Monday, 31 August 2009

Herbert Howells: String Quartet In Gloucestershire

Herbert Howells was exceedingly unlucky. On two occasions he lost manuscripts whilst travelling by rail. The score of Missa Sabrinensis was in a briefcase thrown out of a train window by a thief. This was later recovered from the line-side. However he was not so lucky with the String Quartet In Gloucestershire. It is understood that the composer had completed the work in 1916. Travelling on a local train between Gloucester and Lydney he left the score on the train and it has never been seen since. However three years later he began to remember themes and progressions from the original work and decided to rewrite the entire composition. The outcome was a completely new quartet, with some of the themes from the original and many new tunes for good measure. There were a couple of other revisions in 1920 and later in the 1930s. Palmer points out that the 'textual history' of this quartet is exceptionally fraught and suggests that there is much work to be done unravelling the revisions. As the notes were written in 1984, perhaps this detective work has been done?

There is no way that this quartet, Howells's third, can be epitomised as 'pastoral' music in the sense of a 'cow leaning over a fence.' It is, instead, a reflection on the emotions generated as a response to a very particular landscape, perceived perhaps with very special people in mind. There is a hill just outside of Gloucester that is called Chosen or Churchdown Hill that commanded a fine view of the Malverns and the Severn Valley.
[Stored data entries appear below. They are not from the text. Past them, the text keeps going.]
(* ===== verification/Prelude.v ===== *)
(** * A verification library for proxmox-go-sdk

    [proxmox-go-sdk] is a Go client for the Proxmox VE API (src/proxmox/), with an
    in-memory responder the SDK is tested against (src/proxmox/mockpve/), a tool that
    provisions nested clusters through the SDK (src/cmd/pvelab/), and one that checks
    the API's schema and the responder's coverage of it (src/cmd/pve-schemadiff/).
    This library models the client, the transport that every call goes through and
    every service on top of it, its SSH side channel, the responder, and both tools,
    and proves what each of them promises and what they do together.

    ** Parts and how they interact

    A service of the SDK (the packages version, tasks, ha, qemu, ...) holds an
    [api.Client] and turns each operation into one [DoRequest]: a method, a path,
    an optional body and a decoder for the answer. The transport of proxmox/api
    implements that interface: it mints or renews a ticket where the credentials
    need one, sends the request to the active endpoint, retries a transient
    failure with backoff, moves on to the next endpoint when one is exhausted, and
    re-authenticates once when a ticket has expired. Asynchronous operations answer
    with a UPID, which proxmox/tasks parses and polls until the task has exited.
    The responder mockpve serves the same API from a record of maps under one
    mutex; its handlers lock it one or several times per request. pvelab creates or
    clones virtual machines through the SDK's services, reaches into them over SSH
    and through clients of their own, and forms a cluster of them. pve-schemadiff
    compares the published API dump with a committed baseline, and the responder's
    route table with that baseline.

    ** Files

    Foundations:
    - [Prelude] (this file): Go strings, [strings.Split]/[Cut]/[TrimSpace],
      [strconv] integers, 64-bit integers and their wrap-around, and their lemmas.
    - [Json]: JSON values, the struct decoding of encoding/json, binary64 numbers
      (on the Standard Library's [SpecFloat]) and their shortest decimal text, UTF-8.
      [JsonText]: the text itself, as encoding/json writes and reads it.
    - [Url], [Wire]: the parts of net/url, net and net/http the program uses:
      endpoints, escapes, the text of a form and its parsing.
    - [Strconv]: [strconv.ParseFloat], and package flag. [Multipart]: the body of an upload
      as mime/multipart writes and reads it.
    - [Sha256]: SHA-256, for the fingerprints of the responder's certificates.
    - [Monad]: programs of critical sections, their sequential run, the interleaving
      step relation of a pool of goroutines, and the handler monad.

    The client:
    - [Types] (proxmox/types/types.go): [PVEBool], [PVEInt], guest references.
    - [Pverr] (proxmox/pverr): the error taxonomy, [errors.Is], the classification.
    - [Api] (proxmox/api/client.go): the interface. The Go interface [Client] is the
      typeclass [Client W] over a world [W]; services are written against it, and
      its main instances are [transport_Client] in [Transport] and [mock_client] in
      [MockWeb].
    - [Version] (proxmox/version): parsing, comparison, feature gates, the service.
    - [Transport] (proxmox/api: transport.go, connection.go, retry.go,
      credentials.go, ...): the Go [connection] and [transport] structs are records
      passed and returned; [Credentials] is the class of the three strategies; what
      is outside the program (clock, context, random source, HTTP round trip) is
      the class [World]. [TransportProofs]: its properties, over every [World] and
      every [Credentials] that keeps the stated laws.
    - [Streams] (proxmox/api: DoUpload, websocket.go): the calls that stream.
      [Ssh] (proxmox/ssh): the side channel to a node. [Root] (proxmox/proxmox.go,
      options.go, and [api.New]): a client with its services.
    - [Tasks] (proxmox/tasks, internal/svcutil): UPIDs, status, the waiter.
    - [Svcutil] (internal/svcutil): lossless decoding, forms with extra parameters,
      the field decoders, and the common shapes of a service method ([read_data],
      [send], [start], [exchange], and the refusals before anything is sent).
    - [QemuClient], [LxcClient], [StorageClient], [NodesClient], [HaClient] (crs.go,
      arm.go) and [HaService] (the rest of proxmox/ha), [AccessClient],
      [FirewallClient], [SdnClient], [ClusterClient], [CephClient],
      [MetricsClient], [PbsClient], [ConsoleClient]: one service each, a record per
      payload with its decoder or its form fields, a definition per method.
      [NodesProofs] has the codecs of the node service.

    The responder (proxmox/mockpve), one file per Go file, a handler per definition:
    - [MockState]: the state, one record field per map or struct of [Server].
    - [MockServer] (server.go, handlers.go): seeding, authentication, tickets, tasks.
    - [MockGuests], [MockQemu] (qemu.go), [MockLxc] (lxc.go), [MockStorage]
      (storage.go), [MockHa] (ha.go), [MockNodes] (nodes.go), [MockCluster]
      (cluster.go), [MockAccess] (access.go), [MockFirewall] (firewall.go), [MockSdn]
      (sdn.go), [MockAdmin] (nodesadmin.go), [MockAcme] (acme.go), [MockMisc]
      (metrics.go, ceph.go, pbs.go, console.go).
    - [MockInv], [MockWfCore], [MockWfMgmt], [MockWf]: the invariant [wf], its
      preservation by every route, and the table [routes].
    - [MockLive], [MockDigest], [MockProofs], [MockMgmtProofs]: what handlers do.

    Both together:
    - [MockWeb]: ServeMux dispatch over [routes], the responder as a client
      instance ([mock_client]), and what the client reads of any response.
    - [EndToEnd], [QemuEndToEnd], [NodesEndToEnd], and the end of [HaClient]: a
      service run against the responder.
    - [UploadEndToEnd]: an upload of the SDK, spooled, framed and read back by the
      responder. [MockReads]: which requests leave the guests alone.

    pvelab (cmd/pvelab, the lab of nested clusters):
    - [LabConfig] (lab/config.go): loading, defaults, validation, credentials;
      [Netip]: net/netip, which validation and the answer URL use. [LabState]
      (lab/state.go): the state file and the environment file.
    - [LabOps] (provision.go, template.go, teardown.go, iso.go), [LabCluster]
      (cluster.go, iso.go, reidentify.go, and the SSH sessions of the lab, on [Ssh]),
      [LabAnswers] (answers.go): the operations, as actions on a world in which the
      SDK's [Client] is one class among clock, contexts, goroutines, files and
      sessions. [LabMain] (cmd/pvelab/main.go, answerurl.go): the subcommands and
      their command line.
    - [LabLog], [LabFormation]: what an operation can ask of its surroundings, in
      which order. [LabWaits]: its waits end, its SSH sessions are closed.
      [LabPool]: the teardown's goroutines interleaved against the responder.

    pve-schemadiff (cmd/pve-schemadiff, the schema drift and API coverage checks):
    - [SchemaDiff] (schema/): the endpoints
      of an API dump, the baseline, the difference. [Coverage], [CoverageReport]
      (coverage/): normal forms, service rules, annotations, the report, its checks
      and its Markdown. [SchemaDiffMain] (main.go): both modes over files, the flags
      and the exit codes. [MockCoverage]: the responder's own routes
      measured, and the server around its handlers (mockpve/server.go): its options,
      its response cache, and the client that is wired to it.


    ** Reading the model against the code

    A definition carries the Go file and symbol it translates in the comment above
    it, and keeps its name; a receiver's name is prefixed where two would clash
    ([Service_Status], [userCreds_refresh]). A Go [(T, error)] is a sum with
    the error on the left. [goerr] keeps the wrapping structure that [errors.Is]
    walks, and the texts of messages where the code decides on them or the caller
    sees them. A handler is a program: code between [Lock] and [Unlock] is one
    critical section ([locked], [read]), an early return after [writeError] is the
    left branch of the handler monad, and code that runs without the mutex is
    between sections, where another request may run. A defer'd [Unlock] extends its
    section to the end of the function. Go map iteration has no order; the model
    folds over a key list, and where the result could depend on it a theorem says
    that it does not. A struct that is read keeps its JSON field names in its
    decoder; one with an [UnmarshalJSON] also has the keys it does not model.

    JSON crosses every boundary as text: the envelope of a response, the struct of a
    form body, the lab's state file, the baseline. [Unmarshal_marshal] shows that what
    is read is the value written with every string in UTF-8 ([json_utf8]: a byte that
    belongs to no code point becomes U+FFFD, as encoding/json does). The forms, the
    state file and the baseline are computed through the text ([flatten],
    [WriteState]; [EncodeWithExtra_text] relates the closed form of the services'
    forms to it); the responder's client applies [json_utf8] to the envelope
    ([sent_response]). A form body longer than [maxFormBytes] is refused by [PostForm].
    Theorems that return a caller's text unchanged ask for valid UTF-8.

    ** The theorems

    - Whole system: every interleaving of requests, with the clock moving, keeps the
      state well formed ([mock_invariant]) and is answered ([requests_answered]);
      what the SDK makes of any response ([client_reads_mock]); every form survives
      the wire ([form_survives_wire]); a VM, a node configuration and a task read
      back through the SDK as they were written ([qemu_create_roundtrip],
      [node_config_update], [wait_on_mock]).
    - Transport: how many requests one call can send ([DoRequest_send_bound]) and to
      which endpoints in which order ([execute_all_transient]), the single
      re-authentication against a server that honours one ticket at a time
      ([DoRequest_reauthenticates], with [TicketServer]), a ticket is minted once and
      reused ([refresh_mints_once]), the endpoint list ([newConnection_spec]), the
      backoff's bounds, and the degenerate retry policy.
    - Tasks: [WaitFor_terminates], the meaning of [Wait]'s result ([Wait_outcome]),
      and [ParseUPID_exact].
    - Responder: authentication ([unauthenticated_refused]); optimistic concurrency
      ([stale_update_refused]); configuration writes ([applyConfigForm_spec],
      [node_config_write]); firewall rules as an ordered list ([rules_refine]);
      certificates, console tickets, grants, the SDN state, migration, datastores,
      cluster formation; and what any number of racing DELETEs observe, from any state
      ([delete_race]).
    - Values: the error classification is a decision procedure
      ([Classify_decides]), property strings and payloads round trip, and where
      tolerant scalars lose precision is stated exactly ([PVEInt_exact]).
    - Uploads, websockets, SSH: an upload arrives in the store with its name and exact size
      ([upload_lands]) and leaves no spool file behind ([upload_outcome]); what an
      upgrade can answer ([websocket_outcome]); an SSH upload returns and its watcher
      with it ([upload_ends]); no connection outlives its client
      ([no_connection_leaks]); what the root client is built of ([NewClient_outcome]).
    - pvelab: teardown deletes nothing that is not the lab's, in every interleaving,
      with lost and repeated requests ([teardown_safe]); joins are issued one at a time
      and only to a quorate cluster ([formation_serialised]), and formation ends
      ([FormCluster_terminates]); a clone's session is closed on every way out
      ([reidentify_closes]); validation accepts exactly the documented configurations
      ([Validate_exact]); the environment file sources to the values it was made of
      ([env_sources]) and the state file keeps its updates ([update_persists]); an
      installer gets the answer of the longest match ([match_longest]), whatever
      [sort.Slice], which need not be stable ([SortSlice]), does with equal lengths.
    - pve-schemadiff: the dump parser ([Parse_exact]); the report accounts for every
      endpoint and route ([Build_accounts]), and its check refuses exactly the reports
      with a finding ([Check_exact]); coverage mode writes its report only when it has
      passed, and nothing else ([coverage_writes]); what was written is current on the
      next run ([write_then_current], [update_then_no_drift]); the report on the
      responder's own routes ([mock_measured]).

    Each theorem with hypotheses has a witness, [<name>_witness], at a concrete input.

    ** Bounds and fuel

    Integers are [Z]; the arithmetic of the code that can overflow an int64 is
    written with [wrap64], and text conversions check the range. The loops of the
    code without a bound of their own are polls: [WaitFor], the guest agent's wait,
    and those of the lab (readiness, quorum, membership, SSH).
    They run on fuel and return [None] when it is out; [WaitFor_terminates] shows that
    some fuel suffices whenever the context's deadline passes, and that more fuel
    does not change the result; [poll_ends] does the same for the lab, with one unit
    per interval below the ceiling and one more. The JSON reader has the length of
    its text and one as fuel, with which [Unmarshal_marshal] and [Unmarshal_MarshalIndent]
    read back whatever was written. Decoders of recursive payloads (the vdev and OSD
    trees) have the nesting depth of the value as fuel, which [decode_vdev_fuel] and
    [decode_osd_fuel] show to be enough. Attempts and failovers are counted loops and
    recurse on their exact counts. [trim_space] has the string's length as fuel,
    which its lemmas show to be enough; the digits of an integer are printed with
    its logarithm as fuel ([log2_fuel]), and those of a float are at most seventeen.

    ** What is not modelled

    - Network, TLS and file I/O: they are the class [World] and those below, whose
      instances in the witnesses are concrete functions.
    - Blocking: a goroutine waiting for the mutex is one not yet scheduled; the
      [select] of the waiter's sleep is the class [Timers].
    - The concurrency of the transport (its locks guard the active endpoint and the
      ticket): one call is modelled at a time, with that state threaded through.
    - What golang.org/x/crypto/ssh, pkg/sftp, net/http, os and crypto/rand do: the
      classes [Gossh], [SshNet], [Upgrade], [TempFiles] and [Random], with the laws
      that a theorem needs ([LawfulSshNet], [LawfulFiles]) stated beside them.
    - Of the responder: handlers that a caller registers ([RegisterHandler]), the
      httptest server it runs in, and the frames echoed on a hijacked console
      connection.
    - Of pvelab: what net and net/http do for the answer server ([AnswerNet]), and the
      YAML decoder. [template.Execute] is modelled by the text it gives; logs and
      usage texts are left out.
    - Of pve-schemadiff: gzip and the YAML decoder, which are classes. Paths are keys of
      a map in [LawfulTextFiles]: no two spellings name one file.
    - cmd/mockpve, a listener around the responder; hack/pvelab-spike, an exploratory
      script; the scripts, integration tests and recorded cassettes.
*)

From Stdlib Require Import Ascii ZArith Lia.
From Stdlib Require String.
From stdpp Require Export gmap strings list sorting fin_maps.
From stdpp Require Import options.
This hill was beloved by Howells and was haunted by his friends, including Ivor Gurney and Gerald Finzi; it is the inspiration for much of Howells' music and certainly forms a backdrop to the present piece.
The Great War had been killing 'doomed youth' for two years when Howells first set pen to paper. Due to ill health he was unable to enlist in the army and this led him to considerable feelings of guilt. His rewriting and revisions were carried out in the aftermath of the war. He had seen what it had done to his friends - especially the poet and composer Ivor Gurney. The same poet, recalling his explorations with Howells remarked that the scherzo sounded like 'a great spring wind blowing the hair of the exultant traveller wandering without purpose save to find beauty and be comrade with the wind.'
Yet this work is not all depression. It is a response to the landscape, in many ways a celebration of Howells' native heath. It is work of many moods. The first movement feels like a summer's day in the Cotswolds. The slow movement is a personal statement by Howells. This is the heart of the work; elegiac by design and deeply felt. The third is a breath of fresh air as Gurney pointed out in the quotation above. The last is almost dance-like.
In Gloucestershire can be heard on EMI . Unfortunately there only appears to be one recording of this work at present


Unknown said...

The other recording of "In Gloucestershire" that is no longer in the catalogue appeared in 1996 on as part of the EMI British Composers series. It was performed by the Britten Quartet and is coupled with the Delius String Quartet dated "Spring 1916" and Howells' Fantasy Quartet. This recording is wonderfully atmospheric as is the Hyperion CD. If one can find it used, it is well worth having or perhaps EMI might reissue it one day.

Mathias Richter said...

Karen or John, do you know if the EMI recording uses the same version as the hyperion one? Two of the different versions of "In Gloucestershire" are performable as far as I know.
Just a suggestion: the Magginis should record Howells' complete string quartets for naxos. There is actually no recording of "Lady Audrey's Suite", is it?

John France said...

The former was by the Britten Quartet and the latter by Divertimenti. Good suggestion about the Maggini and Lady Audrey!

Mathias Richter said...

I would very much like to know which version of "In Gloucestershire" the Britten Quartet recorded? According to Christopher Palmer (hyperion booklet) the Divertimenti recording was the first recording of the so called "definitive version" - the last one.
Until now this is the only recording I have listened to and I would like to know how much the separate versions differ. Is it audible for the ordinary listener? As Karen said, the EMI is no longer available for comparison.

Op.10 said...

Just happened to notice this topic. I was one of EMI's producers in the 1990s and I had the great fortune to work with the Britten Quartet on many occasions. I produced the Howells and Delius album - and in fact I think it might even have been my idea that they tackled In Gloucestershire. Those sessions contained some of the most memorable and haunting music making I experienced in the studio in almost a decade at EMI, and the resulting CD got great reviews. It's really worth hunting out.